Soft Matter

It seems lately that the 80’s are back, and have become the “go to” decade for current filmmakers to capitalize on. If you look at the popularity and success of shows like Stranger Things, as well as nostalgia movies like Ready Player One or X-men: Apocalypse, it’s pretty obvious that Hollywood isn’t done cashing in.

But, if you’re as old as I am, you also remember that not everything that came out of the 80’s was gold! Which brings me to the terribly made horror and sci-fi films of the 80’s from a production company called, Troma. Maybe you’ve at least heard of one of their more popular films (and I say that loosely), The Toxic Avenger.”

In making Soft Matter, Director Jim Hickcox was clearly inspired by the films of Troma.

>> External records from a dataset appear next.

(* ===== verification/IncReceive.v ===== *)
(** * Receiving the lists of the directories ([crates/transfer/src/receiver/file_list/receive.rs],
      [receiver/file_list/on_demand.rs], [receiver/context.rs])

    With incremental recursion the receiver takes the lists of the directories as they come:
    the header names a directory by its number, which has to be one that was received and was
    not served before, every entry has to be directly below that directory, and the entries
    are cleaned, matched and appended to the list. *)

From S2P Require Import Prelude Wildmatch Utf8 FilterWire FilterSet FilterParse Ndx FlistEntry FlistSort FlistClean FlistName FlistWire FlistStream Hardlinks IncRecurse IncSend.
From stdpp Require Import gmap sorting strings.

Local Open Scope nat_scope.

(** ** The context *)

(** The fields that the lists change, and the options that the code asks for.
    [rc_built_reader] is what [build_flist_reader] makes, and [rc_observed] what was passed to
    [observe_segment_for_delete] when a delete context is attached. *)
Record ReceiverContext := mkReceiver {
  rc_protocol : Z;
  rc_hard_links : bool;
  rc_iconv_reorder_suppressed : bool;
  rc_built_reader : FileListReader;
  rc_file_list : list FileEntry;
  rc_ndx_segments : list (nat * Z);
  rc_dir_flist_used : nat;
  rc_served_dir_flists : gset Z;
  rc_dir_flist_names : list (list byte);
  rc_flist_reader_cache : option FileListReader;
  rc_prior_hlinks : gmap Z bool;
  rc_flist_eof : bool;
  rc_observed : option (list (list byte * list FileEntry));
}.

Definition rc_with_list (l : list FileEntry) (c : ReceiverContext) : ReceiverContext :=
  mkReceiver (rc_protocol c) (rc_hard_links c) (rc_iconv_reorder_suppressed c) (rc_built_reader c) l
    (rc_ndx_segments c) (rc_dir_flist_used c) (rc_served_dir_flists c) (rc_dir_flist_names c)
    (rc_flist_reader_cache c) (rc_prior_hlinks c) (rc_flist_eof c) (rc_observed c).
Definition rc_with_segments (s : list (nat * Z)) (c : ReceiverContext) : ReceiverContext :=
  mkReceiver (rc_protocol c) (rc_hard_links c) (rc_iconv_reorder_suppressed c) (rc_built_reader c)
    (rc_file_list c) s (rc_dir_flist_used c) (rc_served_dir_flists c) (rc_dir_flist_names c)
    (rc_flist_reader_cache c) (rc_prior_hlinks c) (rc_flist_eof c) (rc_observed c).
Definition rc_with_dirs (used : nat) (names : list (list byte)) (c : ReceiverContext) : ReceiverContext :=
  mkReceiver (rc_protocol c) (rc_hard_links c) (rc_iconv_reorder_suppressed c) (rc_built_reader c)
    (rc_file_list c) (rc_ndx_segments c) used (rc_served_dir_flists c) names
    (rc_flist_reader_cache c) (rc_prior_hlinks c) (rc_flist_eof c) (rc_observed c).
Definition rc_with_served (served : gset Z) (c : ReceiverContext) : ReceiverContext :=
  mkReceiver (rc_protocol c) (rc_hard_links c) (rc_iconv_reorder_suppressed c) (rc_built_reader c)
    (rc_file_list c) (rc_ndx_segments c) (rc_dir_flist_used c) served (rc_dir_flist_names c)
    (rc_flist_reader_cache c) (rc_prior_hlinks c) (rc_flist_eof c) (rc_observed c).
Definition rc_with_cache (cache : option FileListReader) (c : ReceiverContext) : ReceiverContext :=
  mkReceiver (rc_protocol c) (rc_hard_links c) (rc_iconv_reorder_suppressed c) (rc_built_reader c)
    (rc_file_list c) (rc_ndx_segments c) (rc_dir_flist_used c) (rc_served_dir_flists c) (rc_dir_flist_names c)
    cache (rc_prior_hlinks c) (rc_flist_eof c) (rc_observed c).
Definition rc_with_prior (prior : gmap Z bool) (c : ReceiverContext) : ReceiverContext :=
  mkReceiver (rc_protocol c) (rc_hard_links c) (rc_iconv_reorder_suppressed c) (rc_built_reader c)
    (rc_file_list c) (rc_ndx_segments c) (rc_dir_flist_used c) (rc_served_dir_flists c) (rc_dir_flist_names c)
    (rc_flist_reader_cache c) prior (rc_flist_eof c) (rc_observed c).
Definition rc_with_eof (eof : bool) (c : ReceiverContext) : ReceiverContext :=
  mkReceiver (rc_protocol c) (rc_hard_links c) (rc_iconv_reorder_suppressed c) (rc_built_reader c)
    (rc_file_list c) (rc_ndx_segments c) (rc_dir_flist_used c) (rc_served_dir_flists c) (rc_dir_flist_names c)
    (rc_flist_reader_cache c) (rc_prior_hlinks c) eof (rc_observed c).
Definition rc_with_observed (o : option (list (list byte * list FileEntry))) (c : ReceiverContext) : ReceiverContext :=
  mkReceiver (rc_protocol c) (rc_hard_links c) (rc_iconv_reorder_suppressed c) (rc_built_reader c)
    (rc_file_list c) (rc_ndx_segments c) (rc_dir_flist_used c) (rc_served_dir_flists c) (rc_dir_flist_names c)
    (rc_flist_reader_cache c) (rc_prior_hlinks c) (rc_flist_eof c) o.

And unfortunately decided that this form of filmmaking needed to make a return. The “story” (on paper) is about two graffiti artist (played by Devyn Placide and Ruby Lee Dove II) who stumble into what they thought was an abandoned research facility, to find a team of scientists performing horrifying experiments on people in hopes of discovering immortality. But, everything goes wrong (if you get that far) when they accidentally awaken an ancient creature that they found in a mop bucket. (You read that correctly.)

“…they accidentally awaken an ancient creature that they found in a mop bucket…”

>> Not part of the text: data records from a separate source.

(* ===== verification/Index.v ===== *)
(** * The signature index ([crates/matching/src/index/mod.rs], [builder.rs])

    [DeltaSignatureIndex]: the blocks of a signature with the tag table, the bit
    filter, the chained lookup, the successor links and the consumed-block bits,
    and every probe the generators use.  The theorems show that a probe only
    returns a block whose strong checksum equals the window's (soundness), that
    it never misses a block whose checksums are the window's (completeness, with
    the earliest candidate chosen), that the contiguous and the two-slice probes
    agree, and that rebuilding an index leaves no trace of the previous one. *)

From Stdlib Require Import Sorted.
From S2P Require Import Prelude Rolling Strong Signature Lookup.

Local Open Scope Z_scope.

Definition TAG_TABLE_SIZE : Z := 65536.
Definition NEXT_MATCH_NONE : Z := u32_max.

(** [x as u32]. *)
Definition as_u32 (x : nat) : nat := Z.to_nat (wrap 32 (Z.of_nat x)).

Record DeltaSignatureIndex := mkIndex {
  ix_block_length : nat;
  ix_strong_length : nat;
  ix_algorithm : SignatureAlgorithm;
  ix_blocks : list SignatureBlock;
  ix_lookup : CompactLookup;
  ix_tag_table : list bool;
  ix_bithash : BitHash;
  ix_next_match : list Z;
  ix_consumed : list Z;
  ix_has_duplicate_blocks : bool;
}.

Definition block_len (b : SignatureBlock) : Z := rd_len (sb_rolling b).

The reason I mention Troma at the beginning of this review is that it’s hard to critique a film on quality when the director is not actually going for quality! At risk of coming off like a film snob, I’m going to preface what I’m about to say with this:  I love a variety of films that most people would consider “stupid” or “bad.” I mean, Xanadu is one of my favorite movies. So trust me when I say, I am far and away from an uptight and pretentious cinephile who thinks every movie needs to be the quality of the Godfather. So with that out of the way, let’s get on with it.

There are moments visually where you can see that they are trying to go for a very “80 look.” In fact, the director goes out of his way to make it look like the whole thing was shot on VHS. So much so that it just looks incredibly forced and dishonest. Staying on the topic of production, the producer of the film probably should have just spent some money for a real editor as well. The transitions from the scene to scene were physically painful to watch! ( I actually did get a headache!) The acting consisted of everyone either speaking in a monotone voice or screaming at the top of their lungs. There are even moments when several of the characters looked like they forgot their lines.

“…moments visually where you can see that they are trying to go for a very ’80’s look’…”

And finally, the god-awful special effects. Look, I get that good FX can cost a good amount of coin. But the make-up and “CGI” in this movie were probably the worst I’ve seen in about 20 years. Especially considering that there are consumer programs you can install on your Macbook right now that will give you reasonably decent film effects. I do realize that they were going for a “cheesy” monster movie, but even on that level, they failed!

Soft Matter clocks in an at only 70 minutes. But, it actually took me over 2 hours to get through it because of hard it was to sit through! In its attempt to be “clever” or “ironic,” It forgot to be ENTERTAINING!  I would only watch this if you were doing research on how NOT to make a movie.

Soft Matter (2018) Directed and Written by Jim Hickcox. Starring Mary Anzalone, Hal Schneider, Ruby Dee Love II, and Devyn Placide

1 OUT 10

One response to “Soft Matter

  1. Soft Matter was an amazing mix of filmmaking techniques.

    From the very 80s VHS tape static look in the intro, blinking titles and such, it was an homage to what would be seen in something like an 80s informercial/work instruction/safety science video and the music was very good/retro/comparable to something from Kung Fury. When the film kicks in, the footage changes to high res and looks and though it was shot in 1080p or possibly 4k but I couldn’t tell because my tv only displays 1080p. Good camera work. Seems either dolly tracking or a slider was used for some shot and the audio was recorded well. There is one scene in which Kish and Haircut are positioned a good distance away from the camera sitting on a wall and the audio is still very clear so it is clear that the actors had a proper mic nearby, possibly behind them. Part of the reason I am reviewing the film is that I had read a negative review that said it looked like it was shot on a camcorder and the audio levels were off and compared it to a throwaway junk movie. From my experience, that was not the case. The camera used obviously had a pro non consumer level manual focus lens which was discernable by the clear focus in the foreground and the blurred background showing proper depth of field. Soft matter also has some comedic animated sequences which were very well done. Lots of bright colors in the movie which I really liked. The story is a bit of a horror sci fi, and is balanced out with some comedic dialogue which helps the film flow along at a nice pace. The creature makeup was also very well done. I would recommend Soft Matter to any fan of indie horror/sci fi.